Hi all - we're evaluating pants as part of a move ...
# general
p
Hi all - we're evaluating pants as part of a move from a polyrepo solution to a monorepo for a number of Python services. We currently use GitHub actions with Megalinter, then build docker images with cloudbuild. I don't think we're ready to make the jump to
pex
yet, especially for services where we have multiple scripts in the same project and just want a docker image similar to what we already have for each project. Are there any docs about migrating our existing dockerfiles to work with pants, specifically around copying paths and setting up dependencies?
An example Dockerfile for a current project would be
Copy code
FROM python:3.12-slim

ENV PYTHONUNBUFFERED=1
ENV PYTHONPATH=/app:/app/libraries

# Install Postgres dependencies
RUN apt-get update && apt-get install -y --no-install-recommends libpq5 && rm -rf /var/lib/apt/lists/*

# Install pip requirements
WORKDIR /app
COPY requirements.txt .
RUN python -m pip install --no-cache-dir -r requirements.txt && rm requirements.txt

# Install and compile app components
COPY bin/* /app/bin/
COPY libraries/ /app/libraries/
COPY templates/ /app/templates/
COPY usage_instructions.py /app/

RUN adduser -u 10000 --disabled-password --gecos "" appuser && chown -R appuser /app
USER appuser

CMD ["python3", "usage_instructions.py"]
e
Honestly, I would consider making the jump to
pex
. It doesn't look like you have a lot going on in your dockerfile that would give you too much trouble. 1. Put everything that's not "copy files" or "pip install" into a Dockerfile as a base image. 2. Write lots of `pex_binary`/`docker_image` pairs like:
Copy code
pex_binary(name="module_pex"), entry_point="usage_instructions.py")
docker_image(name="module_image", instructions=[
    "ARG BASE_IMAGE=/path/to/base:image",
    "FROM $BASE_IMAGE",
    "COPY src.module.module_pex /app/app.pex", # I probably got the generated name of the pex wrong here, but you get the idea
]
3. Wrap this up in a macro so your build files can just look like
python_docker_image(name=<abc>, entry_point=/path/to/usage_instructions.py"
4. Follow https://www.pantsbuild.org/blog/2022/08/02/optimizing-python-docker-deploys-using-pants#multi-stage-build-leveraging-2-pexs if you want cache-optimized images
p
This particular example has about 20 scripts in the bin directory right now - so would we need one
pex_binary
for each of those?
e
How does your image usually get run?
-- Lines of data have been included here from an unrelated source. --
(** * Baby Language Translator: recorder, classifier adapter, recording store

    A shallow embedding of the three TypeScript components of the
    application and the properties of its specification:

    - [src/components/AudioRecorder.tsx] (and its earlier variant, which
      differs in where the recorder flags are updated): [startRecording],
      the [onstop] handler and [analyzeAudio];
    - [src/App.tsx]: [handleRecordingComplete] and [handleSaveRecording];
    - the history component ([RecordingHistory]): [loadRecordings] and
      [deleteRecording].

    Platform and SDK calls (microphone, file reader, text generation,
    database, clock, random numbers) are inputs of the embedded functions:
    each function receives what the call answered and returns the new
    component state together with the trace of what it did. *)

From Stdlib Require Import ZArith List String Ascii Bool Lia.
From Stdlib.Strings Require Byte.
From Stdlib Require OrderedTypeEx.
From stdpp Require Import gmap strings pretty.
Import ListNotations.

Local Open Scope string_scope.
Local Open Scope list_scope.

Set Warnings "-register-all".

(** ** JavaScript values read from JSON text *)

Module Js.

(** A number is kept as the exact decimal [mantissa * 10 ^ exponent] its
    literal denotes; the platform rounds that decimal to the nearest
    double. *)
Record number := Num { mantissa : Z; exponent : Z }.

Inductive json :=
| JNull
| JBool (b : bool)
| JNum (n : number)
| JStr (s : string)
| JArr (items : list json)
| JObj (members : list (string * json)).

(** [undefined] is [None]; every other value of interest is a JSON value. *)
Definition value := option json.

Definition undefined : value := None.

Definition of_Z (z : Z) : json := JNum (Num z 0).

(** [num_is_zero]: the double the decimal is rounded to is 0 (so the
    number is falsy). That is the case when the decimal is 0 or so small
    that it is no nearer to the least positive double, [2 ^ -1074], than
    to 0: when its absolute value is at most [2 ^ -1075]. *)
Definition num_is_zero (n : number) : bool :=
  (mantissa n =? 0)%Z
  || ((exponent n <? 0)%Z
      && (Z.abs (mantissa n) * 2 ^ 1075 <=? 10 ^ (- exponent n))%Z).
If the CMD is to run "usage_instructions.py", making a pex with that file as entry_point should (by dependency inference) get you everything you need.
p
This particular image is used in multiple k8s deployments, each with a
command
override to specify the script to run for that deployment
e.g.
Copy code
command:
  - /usr/local/bin/python3
  - bin/this_thing.py
some are k8s cronjobs
e
is
/bin
just a collection of various python script entrypoints? or do you have non-python starters in there too?
p
this is python scripts only
e
Just a guess here, (since I've noticed some of the other teams at my workplace have a situation like this), but do you have a pattern of "COPY everything needed by anything in the project into one "super-image", and then use the same image for every k8s deployment, just with a different CMD"
p
for this project, yes
Other projects that we'll move into the monorepo are more traditional applications with a single entrypoint
e
alright. The other traditional ones would probably convert fairly smoothly with the steps I mentioned above. For this one, with lots of entrypoints, you would have to be a little more specific, but creating a
pex_binary
for each entrypoint, and then copying each of them into the docker image would work (functionality-wise), though you'll probably end up with a number of common files copied into each pex, and a bit of image size bloat.
p
yeah - the bloat is something I'm keen to avoid
also build time bloat 🙂
e
Honestly though, I'd consider this a decent time to change your docker image into a number of more specific images (ie. per entrypoint, since this matches the usage pattern) As long as you don't have: 1. dynamic imports that read the filesystem and import things 2. python files shelling out to other tools (including other python scripts) You should just be able to get away with making a docker image out of each entry point, (with appropriate changes to your k8s layer). (If you do have that kind of dependency, you'll need to set those dependencies manually per-file in the appropriate
python_sources
targets I know my team's situation was basically "figuring out and mapping the subset of the repo needed by each entrypoint is too difficult" and that's why we had the "super-image" pattern. But pants' dependency inference makes that all go away.
In our case, we ended up reducing the image size by ~30% just based on pants being able to copy only the files needed by a particular entry point (including 3rd party libs... no more putting numpy in every container)
b
As far as I understand, you can also build with pex, then expand back into a venv during the image build. See: https://www.pantsbuild.org/blog/2022/08/02/optimizing-python-docker-deploys-using-pants I am not sure though whether this would make you multiple entrypoints available and is aligned with current bests practice.
👀 1
e
I think this will do what you are looking for, but the difficulty will be in making sure there is a single dependency tree that connects everything
p
The other option I'm looking at is moving the scripts to modules and having a script that calls them depending on modules
e
like you mean making each script importable so it can be run via python instead of via shell? If you do that and then set your pex entry point to a file like
Copy code
from package.of.all.entry_points import A, B, C

entry = os.env.get(ENTRYPOINT, None)

match entry:
    case "A": A.main()
    case "B": B.main()
    case "C": C.main()
    default: raise ValueError(f"Unrecognized entrypoint: '{entry}')
Pants will be able to infer all the dependencies because they are all imported in python
p
roughly that, yeah
with some mangling of argparse to do the right thing for the right script
e
yeah, that seems pretty sound